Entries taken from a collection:
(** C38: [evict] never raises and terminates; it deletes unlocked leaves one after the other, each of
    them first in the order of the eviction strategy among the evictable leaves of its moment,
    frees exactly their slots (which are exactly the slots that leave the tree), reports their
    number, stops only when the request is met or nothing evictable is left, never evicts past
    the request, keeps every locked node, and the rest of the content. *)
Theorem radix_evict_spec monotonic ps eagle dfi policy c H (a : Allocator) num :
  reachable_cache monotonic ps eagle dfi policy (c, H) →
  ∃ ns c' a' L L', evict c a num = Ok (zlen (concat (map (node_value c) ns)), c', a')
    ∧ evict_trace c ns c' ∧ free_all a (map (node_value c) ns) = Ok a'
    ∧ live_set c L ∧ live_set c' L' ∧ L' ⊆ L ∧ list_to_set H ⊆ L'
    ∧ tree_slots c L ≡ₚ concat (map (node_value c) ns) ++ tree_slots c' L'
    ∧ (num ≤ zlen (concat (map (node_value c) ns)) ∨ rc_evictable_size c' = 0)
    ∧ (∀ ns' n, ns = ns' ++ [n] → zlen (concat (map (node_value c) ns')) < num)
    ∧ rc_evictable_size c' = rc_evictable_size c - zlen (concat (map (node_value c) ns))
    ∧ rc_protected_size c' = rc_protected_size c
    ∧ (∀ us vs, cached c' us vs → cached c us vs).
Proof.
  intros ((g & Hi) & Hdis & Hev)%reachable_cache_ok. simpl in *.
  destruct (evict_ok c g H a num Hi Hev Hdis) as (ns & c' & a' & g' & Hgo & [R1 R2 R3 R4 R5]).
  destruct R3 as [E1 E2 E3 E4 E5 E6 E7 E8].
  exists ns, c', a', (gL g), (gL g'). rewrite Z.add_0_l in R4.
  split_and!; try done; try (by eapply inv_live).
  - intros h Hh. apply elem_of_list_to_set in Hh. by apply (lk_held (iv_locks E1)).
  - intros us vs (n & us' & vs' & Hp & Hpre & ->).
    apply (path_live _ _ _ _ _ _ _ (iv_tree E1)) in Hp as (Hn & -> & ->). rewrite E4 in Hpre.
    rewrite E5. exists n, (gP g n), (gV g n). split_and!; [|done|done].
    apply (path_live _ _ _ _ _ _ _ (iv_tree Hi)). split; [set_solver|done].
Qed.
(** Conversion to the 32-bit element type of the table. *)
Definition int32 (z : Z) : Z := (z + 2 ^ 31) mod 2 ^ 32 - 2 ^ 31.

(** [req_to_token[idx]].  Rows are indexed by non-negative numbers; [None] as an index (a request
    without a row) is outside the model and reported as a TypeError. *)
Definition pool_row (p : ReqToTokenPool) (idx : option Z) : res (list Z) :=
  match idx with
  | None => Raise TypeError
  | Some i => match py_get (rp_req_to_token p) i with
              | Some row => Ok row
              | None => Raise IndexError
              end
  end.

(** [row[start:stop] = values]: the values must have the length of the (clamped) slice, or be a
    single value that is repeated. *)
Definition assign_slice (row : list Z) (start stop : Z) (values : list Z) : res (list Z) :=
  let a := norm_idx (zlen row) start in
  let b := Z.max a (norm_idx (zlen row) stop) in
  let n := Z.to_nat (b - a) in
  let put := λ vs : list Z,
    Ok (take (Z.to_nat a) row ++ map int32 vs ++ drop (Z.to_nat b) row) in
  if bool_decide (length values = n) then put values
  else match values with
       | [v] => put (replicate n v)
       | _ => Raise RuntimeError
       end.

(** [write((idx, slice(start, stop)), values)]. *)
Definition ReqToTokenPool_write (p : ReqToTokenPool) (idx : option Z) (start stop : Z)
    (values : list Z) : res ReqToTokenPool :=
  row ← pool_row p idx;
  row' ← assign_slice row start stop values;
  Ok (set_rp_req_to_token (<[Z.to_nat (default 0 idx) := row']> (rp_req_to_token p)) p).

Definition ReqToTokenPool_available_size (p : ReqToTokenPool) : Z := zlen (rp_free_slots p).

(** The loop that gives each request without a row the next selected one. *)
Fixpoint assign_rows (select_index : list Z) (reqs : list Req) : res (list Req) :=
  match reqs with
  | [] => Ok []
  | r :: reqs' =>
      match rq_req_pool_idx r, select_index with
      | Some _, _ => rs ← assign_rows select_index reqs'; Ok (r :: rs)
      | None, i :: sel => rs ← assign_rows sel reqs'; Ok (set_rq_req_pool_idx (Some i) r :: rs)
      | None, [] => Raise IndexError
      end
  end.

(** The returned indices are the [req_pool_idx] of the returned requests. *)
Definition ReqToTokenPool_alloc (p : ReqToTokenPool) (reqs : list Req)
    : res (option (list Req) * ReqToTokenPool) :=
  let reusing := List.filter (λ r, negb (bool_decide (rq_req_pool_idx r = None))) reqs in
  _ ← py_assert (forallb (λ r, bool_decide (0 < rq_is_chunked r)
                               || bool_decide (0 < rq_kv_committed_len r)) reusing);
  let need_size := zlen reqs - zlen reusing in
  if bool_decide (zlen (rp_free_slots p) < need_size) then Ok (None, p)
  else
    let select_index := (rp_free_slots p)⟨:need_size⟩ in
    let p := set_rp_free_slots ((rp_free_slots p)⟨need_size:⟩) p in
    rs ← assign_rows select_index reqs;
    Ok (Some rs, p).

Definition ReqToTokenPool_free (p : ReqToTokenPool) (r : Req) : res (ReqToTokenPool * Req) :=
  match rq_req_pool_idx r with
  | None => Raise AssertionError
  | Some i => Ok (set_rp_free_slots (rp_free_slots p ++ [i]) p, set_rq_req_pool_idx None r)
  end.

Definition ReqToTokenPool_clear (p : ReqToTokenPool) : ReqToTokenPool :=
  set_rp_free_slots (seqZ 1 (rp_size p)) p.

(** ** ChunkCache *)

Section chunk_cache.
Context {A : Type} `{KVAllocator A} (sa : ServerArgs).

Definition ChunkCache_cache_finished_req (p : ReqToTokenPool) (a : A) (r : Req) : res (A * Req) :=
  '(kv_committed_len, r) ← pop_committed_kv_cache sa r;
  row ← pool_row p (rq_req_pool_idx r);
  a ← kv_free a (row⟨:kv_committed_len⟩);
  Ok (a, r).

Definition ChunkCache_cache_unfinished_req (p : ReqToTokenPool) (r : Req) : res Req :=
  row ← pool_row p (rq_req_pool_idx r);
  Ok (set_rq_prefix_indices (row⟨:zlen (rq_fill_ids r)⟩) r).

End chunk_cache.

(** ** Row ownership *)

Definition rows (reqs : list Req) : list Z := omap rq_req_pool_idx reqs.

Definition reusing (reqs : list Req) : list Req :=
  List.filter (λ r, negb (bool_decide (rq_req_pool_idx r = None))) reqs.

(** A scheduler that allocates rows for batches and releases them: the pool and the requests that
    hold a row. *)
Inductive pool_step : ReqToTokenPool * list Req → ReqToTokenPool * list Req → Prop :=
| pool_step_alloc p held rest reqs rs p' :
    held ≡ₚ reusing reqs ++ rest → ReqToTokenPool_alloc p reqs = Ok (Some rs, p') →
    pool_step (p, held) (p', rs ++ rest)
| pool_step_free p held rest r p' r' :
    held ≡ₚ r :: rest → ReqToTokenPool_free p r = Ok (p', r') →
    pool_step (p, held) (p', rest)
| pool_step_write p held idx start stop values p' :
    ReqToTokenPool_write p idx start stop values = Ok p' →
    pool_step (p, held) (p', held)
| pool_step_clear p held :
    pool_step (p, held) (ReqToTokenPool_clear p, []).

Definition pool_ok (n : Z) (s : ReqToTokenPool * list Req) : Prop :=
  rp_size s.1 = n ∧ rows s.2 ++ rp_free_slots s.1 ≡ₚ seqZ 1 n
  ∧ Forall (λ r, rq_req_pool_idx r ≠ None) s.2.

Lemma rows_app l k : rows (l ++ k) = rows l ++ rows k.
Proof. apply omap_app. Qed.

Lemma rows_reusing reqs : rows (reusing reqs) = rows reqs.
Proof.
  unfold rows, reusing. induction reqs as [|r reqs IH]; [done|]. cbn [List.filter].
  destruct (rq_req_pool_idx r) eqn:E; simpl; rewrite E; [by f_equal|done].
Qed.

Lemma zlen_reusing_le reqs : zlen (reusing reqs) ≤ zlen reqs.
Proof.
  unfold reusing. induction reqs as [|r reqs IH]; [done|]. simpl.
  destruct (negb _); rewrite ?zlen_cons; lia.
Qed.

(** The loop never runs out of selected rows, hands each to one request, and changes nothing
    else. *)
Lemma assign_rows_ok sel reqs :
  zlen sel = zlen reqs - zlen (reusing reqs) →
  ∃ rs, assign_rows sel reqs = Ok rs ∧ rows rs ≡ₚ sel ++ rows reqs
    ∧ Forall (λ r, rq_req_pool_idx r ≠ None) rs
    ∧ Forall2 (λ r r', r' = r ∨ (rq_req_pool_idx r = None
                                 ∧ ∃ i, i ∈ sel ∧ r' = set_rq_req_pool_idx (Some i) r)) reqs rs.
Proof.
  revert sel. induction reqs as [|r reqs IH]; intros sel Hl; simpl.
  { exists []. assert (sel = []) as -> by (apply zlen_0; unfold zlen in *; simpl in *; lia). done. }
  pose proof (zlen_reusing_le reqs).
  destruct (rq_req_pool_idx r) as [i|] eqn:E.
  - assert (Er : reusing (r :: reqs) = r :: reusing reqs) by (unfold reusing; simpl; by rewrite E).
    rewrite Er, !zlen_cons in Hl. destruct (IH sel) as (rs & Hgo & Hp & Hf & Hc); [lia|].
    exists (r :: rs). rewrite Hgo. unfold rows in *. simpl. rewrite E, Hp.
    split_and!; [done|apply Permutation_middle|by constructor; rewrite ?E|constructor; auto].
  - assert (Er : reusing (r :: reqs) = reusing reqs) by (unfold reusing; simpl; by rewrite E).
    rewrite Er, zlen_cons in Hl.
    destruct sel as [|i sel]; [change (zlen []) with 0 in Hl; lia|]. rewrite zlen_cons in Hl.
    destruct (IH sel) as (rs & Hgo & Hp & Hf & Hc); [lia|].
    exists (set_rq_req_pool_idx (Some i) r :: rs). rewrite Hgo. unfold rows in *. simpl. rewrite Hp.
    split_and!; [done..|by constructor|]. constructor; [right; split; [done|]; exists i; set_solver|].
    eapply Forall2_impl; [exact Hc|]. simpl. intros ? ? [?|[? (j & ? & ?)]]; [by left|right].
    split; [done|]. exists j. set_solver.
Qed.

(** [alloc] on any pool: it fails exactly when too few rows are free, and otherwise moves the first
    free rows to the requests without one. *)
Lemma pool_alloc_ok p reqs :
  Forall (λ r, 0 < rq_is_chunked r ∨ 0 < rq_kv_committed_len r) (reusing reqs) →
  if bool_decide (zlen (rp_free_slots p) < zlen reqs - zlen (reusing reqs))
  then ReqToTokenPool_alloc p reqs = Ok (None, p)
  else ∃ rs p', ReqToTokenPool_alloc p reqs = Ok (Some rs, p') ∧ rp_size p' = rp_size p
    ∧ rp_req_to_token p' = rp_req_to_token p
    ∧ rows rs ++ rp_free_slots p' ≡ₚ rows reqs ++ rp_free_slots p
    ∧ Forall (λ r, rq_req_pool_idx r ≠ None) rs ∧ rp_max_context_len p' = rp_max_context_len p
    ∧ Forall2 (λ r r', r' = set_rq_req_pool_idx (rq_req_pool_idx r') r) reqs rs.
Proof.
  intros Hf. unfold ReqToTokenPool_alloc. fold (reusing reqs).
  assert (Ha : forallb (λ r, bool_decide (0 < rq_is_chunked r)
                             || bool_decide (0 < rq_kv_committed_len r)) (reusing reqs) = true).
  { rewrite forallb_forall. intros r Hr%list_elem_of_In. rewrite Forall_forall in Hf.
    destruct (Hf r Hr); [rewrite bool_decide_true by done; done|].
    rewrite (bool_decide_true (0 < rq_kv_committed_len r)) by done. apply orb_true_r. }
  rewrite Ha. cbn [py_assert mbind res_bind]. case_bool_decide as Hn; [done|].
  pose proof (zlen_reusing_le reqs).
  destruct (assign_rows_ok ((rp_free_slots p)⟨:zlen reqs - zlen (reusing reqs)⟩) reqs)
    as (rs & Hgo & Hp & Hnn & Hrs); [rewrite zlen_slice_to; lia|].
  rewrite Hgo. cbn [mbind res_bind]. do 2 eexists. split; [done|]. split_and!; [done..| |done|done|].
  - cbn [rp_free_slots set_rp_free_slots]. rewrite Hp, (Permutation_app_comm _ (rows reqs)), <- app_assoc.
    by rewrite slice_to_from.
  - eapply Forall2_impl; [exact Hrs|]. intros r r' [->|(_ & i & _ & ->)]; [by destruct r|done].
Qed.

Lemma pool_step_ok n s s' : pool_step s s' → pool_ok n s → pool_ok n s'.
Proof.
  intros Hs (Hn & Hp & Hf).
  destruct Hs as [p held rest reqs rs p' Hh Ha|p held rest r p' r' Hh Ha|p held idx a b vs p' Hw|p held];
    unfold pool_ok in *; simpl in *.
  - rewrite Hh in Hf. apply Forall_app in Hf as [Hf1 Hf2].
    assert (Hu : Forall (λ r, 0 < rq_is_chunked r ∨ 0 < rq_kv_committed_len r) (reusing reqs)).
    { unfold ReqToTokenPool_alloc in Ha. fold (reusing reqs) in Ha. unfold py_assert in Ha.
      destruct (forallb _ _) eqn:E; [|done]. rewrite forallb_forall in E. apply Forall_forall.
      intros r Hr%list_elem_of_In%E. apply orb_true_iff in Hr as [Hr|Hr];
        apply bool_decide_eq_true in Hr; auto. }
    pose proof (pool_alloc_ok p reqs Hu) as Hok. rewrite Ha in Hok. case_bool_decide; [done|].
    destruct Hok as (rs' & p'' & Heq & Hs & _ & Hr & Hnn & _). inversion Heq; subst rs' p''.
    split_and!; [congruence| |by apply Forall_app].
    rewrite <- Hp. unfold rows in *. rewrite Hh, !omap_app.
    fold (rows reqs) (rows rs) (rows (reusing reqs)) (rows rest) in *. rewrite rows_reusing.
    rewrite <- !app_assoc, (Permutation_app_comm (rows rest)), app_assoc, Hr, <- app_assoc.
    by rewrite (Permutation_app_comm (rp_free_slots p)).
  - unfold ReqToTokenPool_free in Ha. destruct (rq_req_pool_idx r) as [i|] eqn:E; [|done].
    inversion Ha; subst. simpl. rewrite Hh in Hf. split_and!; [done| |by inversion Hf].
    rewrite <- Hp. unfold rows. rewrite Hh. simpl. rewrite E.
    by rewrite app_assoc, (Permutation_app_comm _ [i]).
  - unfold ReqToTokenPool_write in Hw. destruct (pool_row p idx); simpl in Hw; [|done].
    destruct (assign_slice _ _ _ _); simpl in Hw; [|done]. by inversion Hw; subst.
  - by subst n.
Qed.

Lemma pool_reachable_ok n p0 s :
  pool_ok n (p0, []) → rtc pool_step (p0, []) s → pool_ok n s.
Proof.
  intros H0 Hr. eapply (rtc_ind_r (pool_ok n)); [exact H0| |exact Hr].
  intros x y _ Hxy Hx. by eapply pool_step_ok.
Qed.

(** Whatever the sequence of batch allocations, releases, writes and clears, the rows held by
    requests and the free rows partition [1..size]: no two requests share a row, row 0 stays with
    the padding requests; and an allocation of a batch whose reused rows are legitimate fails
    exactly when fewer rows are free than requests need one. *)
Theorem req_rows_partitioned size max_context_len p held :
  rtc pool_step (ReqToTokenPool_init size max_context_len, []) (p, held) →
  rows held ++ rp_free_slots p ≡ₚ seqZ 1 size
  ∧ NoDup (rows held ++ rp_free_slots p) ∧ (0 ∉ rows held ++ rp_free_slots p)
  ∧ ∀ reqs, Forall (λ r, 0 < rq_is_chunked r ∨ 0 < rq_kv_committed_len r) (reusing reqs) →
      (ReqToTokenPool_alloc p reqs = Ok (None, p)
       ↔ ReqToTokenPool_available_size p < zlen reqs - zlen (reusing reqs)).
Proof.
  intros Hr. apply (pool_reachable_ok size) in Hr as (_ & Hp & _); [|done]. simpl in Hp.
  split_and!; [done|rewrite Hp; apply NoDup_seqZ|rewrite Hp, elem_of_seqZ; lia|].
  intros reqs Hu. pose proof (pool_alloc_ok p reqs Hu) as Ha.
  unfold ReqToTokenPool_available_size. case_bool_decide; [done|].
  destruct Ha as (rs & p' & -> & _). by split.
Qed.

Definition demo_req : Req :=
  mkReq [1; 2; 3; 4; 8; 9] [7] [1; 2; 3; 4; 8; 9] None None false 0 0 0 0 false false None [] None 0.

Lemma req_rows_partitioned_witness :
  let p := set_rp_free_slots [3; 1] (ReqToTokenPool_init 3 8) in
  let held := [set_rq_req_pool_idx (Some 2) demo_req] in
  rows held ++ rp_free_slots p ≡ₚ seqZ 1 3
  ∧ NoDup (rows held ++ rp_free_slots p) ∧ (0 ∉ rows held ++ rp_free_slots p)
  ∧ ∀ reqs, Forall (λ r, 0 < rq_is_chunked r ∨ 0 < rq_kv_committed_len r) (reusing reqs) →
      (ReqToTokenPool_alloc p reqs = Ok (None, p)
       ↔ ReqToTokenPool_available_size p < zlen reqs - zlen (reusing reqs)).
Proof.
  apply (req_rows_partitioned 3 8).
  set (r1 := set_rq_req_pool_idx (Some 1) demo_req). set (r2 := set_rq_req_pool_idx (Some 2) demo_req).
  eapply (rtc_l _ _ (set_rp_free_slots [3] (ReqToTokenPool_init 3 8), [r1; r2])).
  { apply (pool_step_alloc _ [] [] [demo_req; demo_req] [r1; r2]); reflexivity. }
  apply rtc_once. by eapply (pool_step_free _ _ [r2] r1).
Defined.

WHAT IS EXPECTED: Using the records above, restate word for word the lines from the one with "Definition pool_ok (n" through the one with "unfold rows, reusing.", both included.

OUTPUT OF THE EXERCISE:
Definition pool_ok (n : Z) (s : ReqToTokenPool * list Req) : Prop :=
  rp_size s.1 = n ∧ rows s.2 ++ rp_free_slots s.1 ≡ₚ seqZ 1 n
  ∧ Forall (λ r, rq_req_pool_idx r ≠ None) s.2.

Lemma rows_app l k : rows (l ++ k) = rows l ++ rows k.
Proof. apply omap_app. Qed.

Lemma rows_reusing reqs : rows (reusing reqs) = rows reqs.
Proof.
  unfold rows, reusing. induction reqs as [|r reqs IH]; [done|]. cbn [List.filter].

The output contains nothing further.